I wonder if the difference is how risk is evaluated. Middle classes see hard sciences and engineering as reliable, accessible, career paths that minimize risks of joblessness and allow them to leverage existing connections by staying in state while studying (since most working and middle class folks have a family support structure local to the area, also in-state discount) without burdening their family more by picking a field where paid internships are rare.
Meanwhile, richer folks are not worried about needing to work while studying, and they don't need to stay in any one place, especially if the careers of their parents gives them connections to in-demand places for jobs and study (or maybe money just makes connections unnecesary).
At the end of the day I think very few people want to actually "pay" the price that a more equal society would entail, but are very happy to have others bear the burdens of "paying" for a redistribution of "opportunity".
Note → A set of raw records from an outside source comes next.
(** [get_changed_files], branch by branch. *)
Lemma get_changed_files_outcome (git : subprocess) (base pr : pyval) (w : world) :
  get_changed_files git base pr w =
  let started := mkWorld (stdout w) (spawned w ++ [diff_command base pr]) in
  let reported text :=
    mkWorld (stdout w ++ py "Error: " ++ text ++ [LF])
            (spawned w ++ [diff_command base pr]) in
  match git (diff_command base pr) with
  | Completed returncode output error =>
      if Z.eqb returncode 0 then (Return (splitlines output), started)
      else (Return [], reported error)
  | LaunchFailed e => (Return [], reported e)
  end.
Proof.
  unfold get_changed_files, try_except_Exception, bind, Popen_communicate.
  fold (diff_command base pr).
  destruct (git (diff_command base pr)) as [returncode output error|e].
  - destruct (Z.eqb returncode 0); reflexivity.
  - reflexivity.
Qed.

(** A run whose arguments parse: [main] after [parse_args]. *)
Lemma run_script_parsed (git : subprocess) (argv : list str) (args : Namespace) :
  parse_known_args argv = Parsed args ->
  run_script git argv =
  match get_changed_files git (base_branch args) (pr_branch args) initial_world with
  | (Return changed_files, w) =>
      if Nat.ltb 20 (length changed_files)
      then (1, mkWorld (stdout w ++ over_limit_message ++ [LF]) (spawned w))
      else (0, w)
  | (Raise e, w) => (exit_status (@Raise unit e), w)
  end.
Proof.
  intros Hparse. unfold run_script, main, parse_args, bind. rewrite Hparse.
  cbn [ret].
  destruct (get_changed_files git (base_branch args) (pr_branch args) initial_world)
    as [[changed_files|e] w]; [|reflexivity].
  destruct (Nat.ltb 20 (length changed_files)); reflexivity.
Qed.

(** A run whose arguments do not parse ends in the parser. *)
Lemma run_script_help (git : subprocess) (argv : list str) :
  parse_known_args argv = HelpExit ->
  run_script git argv = (0, mkWorld format_help []).
Proof.
  intros Hparse. unfold run_script, main, parse_args, bind. now rewrite Hparse.
Qed.

Lemma run_script_error (git : subprocess) (argv : list str) :
  parse_known_args argv = ErrorExit ->
  run_script git argv = (2, initial_world).
Proof.
  intros Hparse. unfold run_script, main, parse_args, bind. now rewrite Hparse.
Qed.




End ScriptLemmas.

(** ** The properties of the script *)

Section Properties.
Context {rt : Runtime}.

(** C1.  When the arguments parse and the diff tool succeeds (return code 0),
    [get_changed_files] returns the lines of its output, and with [L] their
    number the script ends with exit code 1 exactly when [L > 20] and with
    exit code 0 exactly when [L <= 20]; so 20 files give 0 and 21 give 1. *)
Theorem main_exit_code_threshold
    (git : subprocess) (argv : list str) (args : Namespace) (output error : str) :
  parse_known_args argv = Parsed args ->
  git (diff_command (base_branch args) (pr_branch args)) = Completed 0 output error ->
  fst (get_changed_files git (base_branch args) (pr_branch args) initial_world)
    = Return (splitlines output) /\
  let L := length (splitlines output) in
  let code := fst (run_script git argv) in
  (code = 1 <-> (20 < L)%nat) /\
  (code = 0 <-> (L <= 20)%nat) /\
  (L = 20%nat -> code = 0) /\
  (L = 21%nat -> code = 1).
Proof.
  intros Hparse Hgit.
  rewrite (run_script_parsed git argv args Hparse).
  rewrite get_changed_files_outcome, Hgit. cbn [Z.eqb fst].
  split; [reflexivity|]. cbv zeta.
  destruct (Nat.ltb_spec 20 (length (splitlines output))) as [Hgt|Hle]; cbn [fst].
  - repeat split; intros; try lia; discriminate.
  - repeat split; intros; try lia; discriminate.
Qed.

(** C2.  Fail-open: when the diff tool fails, by a return code other than 0
    or because running it raised, [get_changed_files] returns the empty list
    and the script ends with exit code 0, never with 1. *)
Theorem tool_failure_fails_open
    (git : subprocess) (argv : list str) (args : Namespace) :
  parse_known_args argv = Parsed args ->
  tool_failed (git (diff_command (base_branch args) (pr_branch args))) ->
  (forall w,
     fst (get_changed_files git (base_branch args) (pr_branch args) w) = Return []) /\
  fst (run_script git argv) = 0 /\
  fst (run_script git argv) <> 1.
Proof.
  intros Hparse Hfail.
  rewrite (run_script_parsed git argv args Hparse).
  assert (Hempty : forall w,
    fst (get_changed_files git (base_branch args) (pr_branch args) w) = Return []).
  { intros w. rewrite get_changed_files_outcome.
    destruct (git (diff_command (base_branch args) (pr_branch args)))
      as [returncode output error|e]; [|reflexivity].
    cbn in Hfail. destruct (Z.eqb_spec returncode 0); [contradiction|reflexivity]. }
  split; [exact Hempty|].
  specialize (Hempty initial_world).
  destruct (get_changed_files git (base_branch args) (pr_branch args) initial_world)
    as [r w]. cbn in Hempty. subst r. cbn. split; [reflexivity|discriminate].
Qed.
These two items are huge economic burdens, even for those in the top %20. But radically reducing their cost would also do wonders for improving economic opportunities.
Raising a privileged family takes just one generation to sacrifice.
As numerous financial books will testify, if you are frugal (no matter the income) and invest wisely, it is possible to accumulate some measure of fortune. If you teach your children to do the same (as they grow up in a frugal household), they will become the next tier of the pyramid.
I really, truly believe this. I was raised in a large family and inherited nothing of worth. I'm not done working yet, but I'm encouraged by the way things are progressing and have hopes all of my kids will go to college and emerge without a mountain of debt.
In America, the dream can be obtained. It will take time, though.